Cette proposition de loi doit clore, nous dit-on, le débat sur les 35 heures. Nous ne le pensons pas, car l'aspiration à la réduction du temps de travail est bien réelle. Du reste, 77 % des salariés souhaitent conserver leur temps de travail actuel. En vérité, cette proposition de loi ne répond qu'à la seule exigence du Medef.

M. Jean Auclair - En Chine, les communistes font travailler les gens combien de temps ?

M. Maxime Gremetz - Notre position n'est pas seulement de défendre l'existant, mais aussi de porter des exigences plus fortes, étant entendu que la deuxième loi sur la réduction du temps de travail ne nous satisfaisait pas, car elle cédait trop aux demandes de Seillière. C'est la preuve qu'une bonne idée peut se retourner contre les salariés.

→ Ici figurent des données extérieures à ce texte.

(* ===== verification/Report.v ===== *)
(** * internal/report/store.go: abuse reports in PostgreSQL

    The database is a parameter: one insertion and one count, each of which may
    fail. *)

From stdpp Require Import base strings numbers list_basics list_relations list.
From S2P Require Import Prelude GoStd Json.
Open Scope Z_scope.

Definition validReasons (reason : string) : bool :=
  bool_decide (reason ∈ ["harassment"; "spam"; "explicit"; "other"]).

Record MessageEntry : Type := { From : string; Text : string; Ts : Z }.

Definition marshal_MessageEntry (m : MessageEntry) : json :=
  JObj (fld "from" (JStr (From m)) ++ fld "text" (JStr (Text m)) ++ fld "ts" (JNum (Ts m))).

Record Report : Type := {
  ReporterFingerprint : string;
  ReportedFingerprint : string;
  ChatID : string;
  Reason : string;
  Messages : list MessageEntry;
}.

(** A row of abuse_reports as the INSERT gives it: the columns
    reporter_fingerprint, reported_fingerprint, chat_id, reason and messages
    (NULL without messages). *)
Record row : Type := {
  r_reporter : string; r_reported : string; r_chat : string; r_reason : string;
  r_messages : option json;
}.

(** The database, as far as the store uses it. *)
Class ReportDB (W : Type) := {
  db_insert : row → M W (option error);
  (** rows of a fingerprint created within a duration before now *)
  db_count : string → Z → M W (res Z);
}.

Definition row_of (report : Report) : row :=
  {| r_reporter := ReporterFingerprint report;
     r_reported := ReportedFingerprint report;
     r_chat := ChatID report;
     r_reason := Reason report;
     r_messages := if bool_decide (0 < length (Messages report))%nat
                   then Some (JArr (marshal_MessageEntry <$> Messages report)) else None |}.

Section store.
Context `{ReportDB W}.

Definition Create (report : Report) : M W (option error) :=
  if negb (validReasons (Reason report)) then
    ret (Some ("report: invalid reason " +:+ Reason report))
  else
    let! e := db_insert (row_of report) in
    ret match e with Some err => Some ("report: insert: " +:+ err) | None => None end.

Definition CountRecent (reportedFingerprint : string) (window : Z) : M W (Z * option error) :=
  let! r := db_count reportedFingerprint window in
  ret match r with
      | Err err => (0, Some ("report: count recent: " +:+ err))
      | Ok count => (count, None)
      end.
End store.

(** A table held in memory, with the time of every row. *)
Record table : Type := Table { t_now : Z; t_rows : list (Z * row) }.

#[export] Instance table_db : ReportDB table := {|
  db_insert r := λ t, (None, Table (t_now t) (t_rows t ++ [(t_now t, r)]));
  db_count fp d := λ t,
    (Ok (Z.of_nat (length (filter (λ p : Z * row, r_reported p.2 = fp ∧ t_now t - d ≤ p.1) (t_rows t)))), t);
|}.

(** On a table that accepts every insertion, a report is stored exactly when
    its reason is one of the four allowed ones, with its chat, both
    fingerprints and its messages in order, and the count of recent reports
    against the fingerprint then grows by one; otherwise the table is untouched
    and the error names the reason. *)
Theorem report_create_counts (t : table) report window :
  0 ≤ window →
  let '(e, t') := Create report t in
  if validReasons (Reason report) then
    e = None ∧ t_rows t' = t_rows t ++ [(t_now t, row_of report)] ∧
    (CountRecent (ReportedFingerprint report) window t').1 =
      ((CountRecent (ReportedFingerprint report) window t).1.1 + 1, None)
  else e = Some ("report: invalid reason " +:+ Reason report) ∧ t' = t.
Proof.
  intros Hw. unfold Create. destruct (validReasons (Reason report)); cbn; [|done].
  split; [done|]. split; [done|]. unfold CountRecent, bind, ret. cbn. f_equal.
  rewrite filter_app, length_app, filter_cons_True by (cbn; split; [done|lia]). cbn. lia.
Qed.

Lemma report_create_counts_witness :
  let t := Table 100 [] in
  let report := {| ReporterFingerprint := "a"; ReportedFingerprint := "b"; ChatID := "c1";
                   Reason := "spam"; Messages := [{| From := "user_a"; Text := "hi"; Ts := 7 |}] |} in
  let '(e, t') := Create report t in
  if validReasons (Reason report) then
    e = None ∧ t_rows t' = t_rows t ++ [(t_now t, row_of report)] ∧
    (CountRecent (ReportedFingerprint report) 60 t').1 =
      ((CountRecent (ReportedFingerprint report) 60 t).1.1 + 1, None)
  else e = Some ("report: invalid reason " +:+ Reason report) ∧ t' = t.
Proof.
  intros t report. apply (report_create_counts t report 60). lia.
Defined.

Nous ne demandons donc pas le rétablissement pur et simple de cette loi, mais nous plaidons pour un projet de réduction du temps de travail renouvelé, prenant en compte les erreurs du passé et s'appuyant sur les fondements de la loi de 1998, qui comportait une obligation d'embauche. Il faut aussi prévoir un suivi démocratique - par les salariés - de l'application des accords.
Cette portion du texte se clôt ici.